◆ **WHAT IS REQUIRED**:
What are the lines of the listing below, word for word, from the first down to the one that contains "Definition buffer_push (b"?

◆ **PROVIDED DATA**:
□ □ □ □

(* ===== verification/PayloadBuffer.v ===== *)
(** The bounded buffer of aggregated payloads (crates/storage/src/store.rs): first in,
    first out, with eviction of the oldest entry at capacity. *)

From S2P Require Import Prelude Types Keys Signatures.

Abbreviation PayloadEntry := (SignatureKey * StoredAggregatedPayload)%type.

Record PayloadBuffer := mk_payload_buffer {
  pb_entries : list PayloadEntry;
  pb_capacity : u64;
}.

Definition PayloadBuffer_new (capacity : u64) : PayloadBuffer := mk_payload_buffer [] capacity.

Definition buffer_push (b : PayloadBuffer) (key : SignatureKey) (payload : StoredAggregatedPayload) :
    PayloadBuffer :=
  let entries := if pb_capacity b <=? len (pb_entries b) then tail (pb_entries b) else pb_entries b in
  mk_payload_buffer (entries ++ [(key, payload)]) (pb_capacity b).

Definition push_batch (b : PayloadBuffer) (entries : list PayloadEntry) : PayloadBuffer :=
  foldl (λ b '(key, payload), buffer_push b key payload) b entries.

(** The drained entries and the emptied buffer. *)
Definition drain (b : PayloadBuffer) : list PayloadEntry * PayloadBuffer :=
  (pb_entries b, mk_payload_buffer [] (pb_capacity b)).

Definition grouped (b : PayloadBuffer) : gmap SignatureKey (list StoredAggregatedPayload) :=
  foldl (λ (m : gmap SignatureKey (list StoredAggregatedPayload)) '(key, payload),
    <[key := default [] (m !! key) ++ [payload]]> m) ∅ (pb_entries b).

Definition unique_keys (b : PayloadBuffer) : gset SignatureKey := list_to_set (pb_entries b).*1.

Definition buffer_len (b : PayloadBuffer) : u64 := to_u64 (len (pb_entries b)).

(** * The abstract buffer: the last [capacity] entries of everything pushed *)

Definition last_n {A} (n : nat) (l : list A) : list A := drop (length l - n) l.

Lemma last_n_all {A} n (l : list A) : (length l <= n)%nat → last_n n l = l.
Proof. intros Hl. unfold last_n. by replace (length l - n)%nat with 0%nat by lia. Qed.

Lemma last_n_app {A} n (l k : list A) : last_n n (last_n n l ++ k) = last_n n (l ++ k).
Proof.
  unfold last_n. rewrite !length_app, length_drop, !drop_app, drop_drop, length_drop.
  f_equal; f_equal; lia.
Qed.

Lemma length_last_n {A} n (l : list A) : (length (last_n n l) <= n)%nat.
Proof. unfold last_n. rewrite length_drop. lia. Qed.

(** A buffer within its capacity. *)
Definition buffer_wf (b : PayloadBuffer) : Prop :=
  0 < pb_capacity b ∧ len (pb_entries b) <= pb_capacity b.

Lemma push_last_n b key payload :
  buffer_wf b →
  buffer_push b key payload =
    mk_payload_buffer (last_n (N.to_nat (pb_capacity b)) (pb_entries b ++ [(key, payload)])) (pb_capacity b).
Proof.
  intros [Hpos Hlen]. unfold buffer_push. f_equal. unfold last_n. rewrite length_app. cbn [length].
  unfold len in *. destruct (N.leb_spec (pb_capacity b) (N.of_nat (length (pb_entries b)))).
  - replace (length (pb_entries b) + 1 - N.to_nat (pb_capacity b))%nat with 1%nat by lia.
    destruct (pb_entries b); [cbn in *; lia|done].
  - by replace (length (pb_entries b) + 1 - N.to_nat (pb_capacity b))%nat with 0%nat by lia.
Qed.

Lemma push_wf b key payload : buffer_wf b → buffer_wf (buffer_push b key payload).
Proof.
  intros Hwf. rewrite push_last_n by done. destruct Hwf as [Hpos _]. split; cbn [pb_entries pb_capacity]; [done|].
  pose proof (length_last_n (N.to_nat (pb_capacity b)) (pb_entries b ++ [(key, payload)])). unfold len. lia.
Qed.

(** Pushing a batch keeps the newest entries of the old content followed by the batch. *)
Lemma push_batch_last_n entries b :
  buffer_wf b →
  push_batch b entries =
    mk_payload_buffer (last_n (N.to_nat (pb_capacity b)) (pb_entries b ++ entries)) (pb_capacity b).
Proof.
  revert b. induction entries as [|[key payload] entries IH]; intros b Hwf.
  - rewrite app_nil_r, last_n_all; [by destruct b|]. destruct Hwf as [_ Hl]. unfold len in Hl. lia.
  - cbn. change (foldl _ ?b0 entries) with (push_batch b0 entries). rewrite IH by (by apply push_wf).
    rewrite push_last_n by done. cbn [pb_entries pb_capacity]. rewrite last_n_app.
    by rewrite <- app_assoc.
Qed.

Lemma push_batch_wf entries b : buffer_wf b → buffer_wf (push_batch b entries).
Proof.
  revert b. induction entries as [|[key payload] entries IH]; intros b Hwf; cbn; [done|].
  by apply IH, push_wf.
Qed.

(** [grouped] lists, for each key, its payloads in insertion order. *)
Lemma grouped_spec b key :
  grouped b !! key =
    (let l := (filter (λ e : PayloadEntry, e.1 = key) (pb_entries b)).*2 in
     if decide (l = []) then None else Some l).
Proof.
  unfold grouped. destruct b as [entries cap]. cbn [pb_entries].
  induction entries as [|[k p] entries IH] using rev_ind; [done|].
  rewrite foldl_app, filter_app, fmap_app. cbn [foldl]. rewrite filter_cons, filter_nil. cbn [fst].
  destruct (decide (k = key)) as [->|Hne].
  - rewrite lookup_insert_eq, IH. cbn zeta. rewrite (decide_False (P := _ ++ _ = [])).
    + destruct (decide _) as [->|]; done.
    + intros [_ Hc]%app_nil. done.
  - rewrite lookup_insert_ne by done. rewrite IH, app_nil_r. done.
Qed.

Lemma elem_of_unique_keys b key : key ∈ unique_keys b ↔ is_Some (grouped b !! key).
Proof.
  unfold unique_keys. rewrite elem_of_list_to_set, grouped_spec. cbn zeta.
  rewrite list_elem_of_fmap. split.
  - intros ([k p] & -> & Hin). rewrite decide_False; [by eexists|]. cbn.
    intros Hnil. apply (f_equal length) in Hnil. rewrite length_fmap in Hnil.
    apply length_zero_iff_nil in Hnil.
    assert (Hf : (k, p) ∈ filter (λ e : PayloadEntry, e.1 = k) (pb_entries b)) by (by apply list_elem_of_filter).
    rewrite Hnil in Hf. by apply not_elem_of_nil in Hf.
  - destruct (decide _) as [|Hne]; [by intros []|]. intros _.
    destruct (filter _ _) as [|[k p] l] eqn:Hf; [done|].
    assert (Hin : (k, p) ∈ filter (λ e : PayloadEntry, e.1 = key) (pb_entries b)) by (rewrite Hf; set_solver).
    apply list_elem_of_filter in Hin as [<- Hin]. by exists (k, p).
Qed.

□ □ □ □

◆ **RESULT OF THE TASK**:
(* ===== verification/PayloadBuffer.v ===== *)
(** The bounded buffer of aggregated payloads (crates/storage/src/store.rs): first in,
    first out, with eviction of the oldest entry at capacity. *)

From S2P Require Import Prelude Types Keys Signatures.

Abbreviation PayloadEntry := (SignatureKey * StoredAggregatedPayload)%type.

Record PayloadBuffer := mk_payload_buffer {
  pb_entries : list PayloadEntry;
  pb_capacity : u64;
}.

Definition PayloadBuffer_new (capacity : u64) : PayloadBuffer := mk_payload_buffer [] capacity.

Definition buffer_push (b : PayloadBuffer) (key : SignatureKey) (payload : StoredAggregatedPayload) :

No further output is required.